(* ===== verification/Events.v ===== *)
(** * Events: the protocol's events (src/contracts/shared/src/events.rs)

    One definition per emitter, with the source's topic and data tuple. An event
    is published by the running contract and ends with the ledger timestamp. *)

From S2P Require Import Prelude Errors Types Host.

Module events.
Section Events.
Context {W : Type} `{!HasEvents W}.
Local Open Scope string_scope.

(** [emit], with [env.ledger().timestamp()] appended as every emitter does. *)
Definition emit (topic : Symbol) (data : list Val) : M W unit :=
  now ← env_now;
  publish topic (data ++ [VU64 now]).

Definition invoice_created (invoice_id : u64) (sme : Address) (amount : i128) : M W unit :=
  emit "INV_CRT" [VAddr sme; VU64 invoice_id; VI128 amount].

Definition invoice_listed (invoice_id : u64) (seller : Address) (asking_price : i128) :
    M W unit :=
  emit "INV_LST" [VAddr seller; VU64 invoice_id; VI128 asking_price].

Definition invoice_funded (invoice_id : u64) (investor : Address) (amount : i128) : M W unit :=
  emit "INV_FND" [VAddr investor; VU64 invoice_id; VI128 amount].

Definition invoice_repaid (invoice_id : u64) (sme : Address) (amount : i128) : M W unit :=
  emit "INV_RPD" [VAddr sme; VU64 invoice_id; VI128 amount].

Definition invoice_defaulted (invoice_id : u64) (actor : Address) : M W unit :=
  emit "INV_DFT" [VAddr actor; VU64 invoice_id].

Definition invoice_amended (invoice_id : u64) (sme : Address) : M W unit :=
  emit "INV_AMD" [VU64 invoice_id; VAddr sme].

Definition invoice_withdrawn (invoice_id : u64) (sme : Address) : M W unit :=
  emit "INV_WTH" [VU64 invoice_id; VAddr sme].

Definition repayment_made (invoice_id : u64) (payer : Address) (amount : i128) : M W unit :=
  emit "REPAY" [VAddr payer; VU64 invoice_id; VI128 amount].

Definition yield_distributed (invoice_id : u64) (investor : Address)
    (yield_amount : i128) : M W unit :=
  emit "YIELD" [VAddr investor; VU64 invoice_id; VI128 yield_amount].

Definition late_penalty_applied (invoice_id : u64) (penalty_amount : i128)
    (total_owed : i128) : M W unit :=
  emit "LATE_PEN" [VU64 invoice_id; VI128 penalty_amount; VI128 total_owed].

Definition listing_cancelled (invoice_id : u64) (seller : Address) : M W unit :=
  emit "LST_CXL" [VAddr seller; VU64 invoice_id].

Definition listing_expired (invoice_id : u64) (seller : Address) : M W unit :=
  emit "LST_EXP" [VAddr seller; VU64 invoice_id].

Definition fee_collected (investor : Address) (invoice_id : u64) (fee_amount : i128)
    (token : Address) : M W unit :=
  emit "FEE_COLL" [VAddr investor; VU64 invoice_id; VI128 fee_amount; VAddr token].

Definition fee_withdrawn (actor : Address) (token : Address) (amount : i128) : M W unit :=
  emit "FEE_WTH" [VAddr actor; VAddr token; VI128 amount].

Definition emergency_withdrawn (by_ : Address) (token : Address) (amount : i128) : M W unit :=
  emit "EMRG_WTH" [VAddr by_; VAddr token; VI128 amount].

Definition fee_rate_updated (by_ : Address) (old_bps : u32) (new_bps : u32) : M W unit :=
  emit "FEE_UPD" [VAddr by_; VU32 old_bps; VU32 new_bps].

Definition treasury_initialized (admin : Address) (fee_bps : u32) : M W unit :=
  emit "TRES_INI" [VAddr admin; VU32 fee_bps].

Definition protocol_paused (by_ : Address) : M W unit :=
  emit "AC_PAUSED" [VAddr by_].

Definition protocol_unpaused (by_ : Address) : M W unit :=
  emit "AC_UNPA" [VAddr by_].

Definition token_whitelisted (actor : Address) (token : Address) : M W unit :=
  emit "TOK_WL" [VAddr actor; VAddr token].

Definition admin_transferred (actor : Address) (new_admin : Address) : M W unit :=
  emit "ADM_TRF" [VAddr actor; VAddr new_admin].

Definition role_granted (admin : Address) (target : Address) : M W unit :=
  emit "ROL_GRT" [VAddr admin; VAddr target].

Definition role_revoked (admin : Address) (target : Address) : M W unit :=
  emit "ROL_RVK" [VAddr admin; VAddr target].

Definition pool_opened (marketplace : Address) (invoice_id : u64) (token : Address)
    (face_value : i128) : M W unit :=
  emit "POOL_OPEN" [VAddr marketplace; VU64 invoice_id; VAddr token; VI128 face_value].

Definition position_recorded (admin : Address) (invoice_id : u64)
    (investor : Address) (contributed : i128) (share_bps : u32) : M W unit :=
  emit "POS_REC" [VAddr admin; VU64 invoice_id; VAddr investor; VI128 contributed;
    VU32 share_bps].

Definition verifier_added (admin : Address) (verifier : Address) : M W unit :=
  emit "RV_ADD" [VAddr admin; VAddr verifier].

Definition verifier_removed (admin : Address) (verifier : Address) : M W unit :=
  emit "RV_REM" [VAddr admin; VAddr verifier].

Definition sme_registered (verifier : Address) (sme : Address) (risk_score : u32) : M W unit :=
  emit "SME_REG" [VAddr verifier; VAddr sme; VU32 risk_score].

Definition sme_score_updated (verifier : Address) (sme : Address) (new_score : u32) :
    M W unit :=
  emit "SME_UPD" [VAddr verifier; VAddr sme; VU32 new_score].

Definition sme_default_recorded (admin : Address) (sme : Address)
    (total_defaults : u32) : M W unit :=
  emit "SME_DFT" [VAddr admin; VAddr sme; VU32 total_defaults].

Definition sme_invoice_count_incremented (sme : Address) (new_total : u32) : M W unit :=
  emit "INV_CNT" [VAddr sme; VU32 new_total].

Definition debtor_score_set (verifier : Address) (debtor_hash : Bytes) (score : u32) :
    M W unit :=
  emit "RISK_DEBT" [VAddr verifier; VBytes debtor_hash; VU32 score].

Definition registry_initialized (admin : Address) (invoice_nft : Address) : M W unit :=
  emit "REG_INI" [VAddr admin; VAddr invoice_nft].

Definition upgrade_proposed (admin : Address) (wasm_hash : BytesN32) : M W unit :=
  emit "UPG_PROP" [VAddr admin; VBytes wasm_hash].

Definition upgrade_executed (admin : Address) (wasm_hash : BytesN32) : M W unit :=
  emit "UPG_EXEC" [VAddr admin; VBytes wasm_hash].

Definition multisig_configured (threshold : u32) (signer_count : u32) : M W unit :=
  emit "AC_MS_CFG" [VU32 threshold; VU32 signer_count].

Definition action_proposed (proposal_id : u64) (proposer : Address) : M W unit :=
  emit "ACT_PROP" [VU64 proposal_id; VAddr proposer].

Definition action_approved (proposal_id : u64) (approver : Address)
    (approval_count : u32) : M W unit :=
  emit "ACT_APPR" [VU64 proposal_id; VAddr approver; VU32 approval_count].

Definition action_executed (proposal_id : u64) (executor : Address) : M W unit :=
  emit "ACT_EXEC" [VU64 proposal_id; VAddr executor].

Definition refund_claimed (invoice_id : u64) (investor : Address) (amount : i128) : M W unit :=
  emit "REFUND" [VAddr investor; VU64 invoice_id; VI128 amount].

Definition position_listed_for_sale (invoice_id : u64) (seller : Address)
    (price : i128) : M W unit :=
  emit "POS_SALE" [VU64 invoice_id; VAddr seller; VI128 price].

Definition position_sold (invoice_id : u64) (seller : Address) (buyer : Address)
    (price : i128) : M W unit :=
  emit "POS_SOLD" [VU64 invoice_id; VAddr seller; VAddr buyer; VI128 price].

Definition withdrawal_cap_proposed (admin : Address) (new_cap : i128) : M W unit :=
  emit "WTH_CAP_P" [VAddr admin; VI128 new_cap].

Definition withdrawal_cap_updated (admin : Address) (old_cap : i128) (new_cap : i128) :
    M W unit :=
  emit "WTH_CAP_U" [VAddr admin; VI128 old_cap; VI128 new_cap].

Definition sme_credit_limit_set (verifier : Address) (sme : Address)
    (credit_limit : i128) : M W unit :=
  emit "SME_CR" [VAddr verifier; VAddr sme; VI128 credit_limit].

Definition invoice_frozen (invoice_id : u64) (admin : Address) : M W unit :=
  emit "INV_FRZ" [VAddr admin; VU64 invoice_id].

Definition invoice_unfrozen (invoice_id : u64) (admin : Address) : M W unit :=
  emit "INV_UFRZ" [VAddr admin; VU64 invoice_id].

Definition cancellation_requested (invoice_id : u64) (caller : Address) : M W unit :=
  emit "CXL_REQ" [VAddr caller; VU64 invoice_id].

Definition admin_action_audited (entry : AdminAuditEntry) : M W unit :=
  publish "ADM_AUDIT"
    [VU64 (ae_sequence entry); VAddr (ae_actor entry); VAction (ae_act entry);
     VSource (ae_source entry); VU64 (ae_timestamp entry)].

End Events.
End events.

Lemma emit_Ret {W} `{!HasEvents W} topic data u cx w w' :
  events.emit topic data cx w = Ret u w' ->
  w' = w_emit (mkEvent (cx_self cx) topic (data ++ [VU64 (cx_now cx)])) w.
Proof. by intros [= _ ->]. Qed.

Create HintDb kora_events.
#[export] Hint Unfold
  events.invoice_created events.invoice_listed events.invoice_funded
  events.invoice_repaid events.invoice_defaulted events.invoice_amended
  events.invoice_withdrawn events.repayment_made events.yield_distributed
  events.late_penalty_applied events.listing_cancelled events.listing_expired
  events.fee_collected events.fee_withdrawn events.emergency_withdrawn
  events.fee_rate_updated events.treasury_initialized events.protocol_paused
  events.protocol_unpaused events.token_whitelisted events.admin_transferred
  events.role_granted events.role_revoked events.pool_opened events.position_recorded
  events.verifier_added events.verifier_removed events.sme_registered
  events.sme_score_updated events.sme_default_recorded
  events.sme_invoice_count_incremented events.debtor_score_set
  events.registry_initialized events.upgrade_proposed events.upgrade_executed
  events.multisig_configured events.action_proposed events.action_approved
  events.action_executed events.refund_claimed events.position_listed_for_sale
  events.position_sold events.withdrawal_cap_proposed events.withdrawal_cap_updated
  events.sme_credit_limit_set events.invoice_frozen events.invoice_unfrozen
  events.cancellation_requested events.admin_action_audited : kora_events.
• • • • •
Aim of the exercise:
Every line above from the line with "Definition listing_cancelled (invoice_id" to the line with "admin; VU32 fee_bps]." is wanted, ends included; write them out exactly and add no other line.

Written response:
Definition listing_cancelled (invoice_id : u64) (seller : Address) : M W unit :=
  emit "LST_CXL" [VAddr seller; VU64 invoice_id].

Definition listing_expired (invoice_id : u64) (seller : Address) : M W unit :=
  emit "LST_EXP" [VAddr seller; VU64 invoice_id].

Definition fee_collected (investor : Address) (invoice_id : u64) (fee_amount : i128)
    (token : Address) : M W unit :=
  emit "FEE_COLL" [VAddr investor; VU64 invoice_id; VI128 fee_amount; VAddr token].

Definition fee_withdrawn (actor : Address) (token : Address) (amount : i128) : M W unit :=
  emit "FEE_WTH" [VAddr actor; VAddr token; VI128 amount].

Definition emergency_withdrawn (by_ : Address) (token : Address) (amount : i128) : M W unit :=
  emit "EMRG_WTH" [VAddr by_; VAddr token; VI128 amount].

Definition fee_rate_updated (by_ : Address) (old_bps : u32) (new_bps : u32) : M W unit :=
  emit "FEE_UPD" [VAddr by_; VU32 old_bps; VU32 new_bps].

Definition treasury_initialized (admin : Address) (fee_bps : u32) : M W unit :=
  emit "TRES_INI" [VAddr admin; VU32 fee_bps].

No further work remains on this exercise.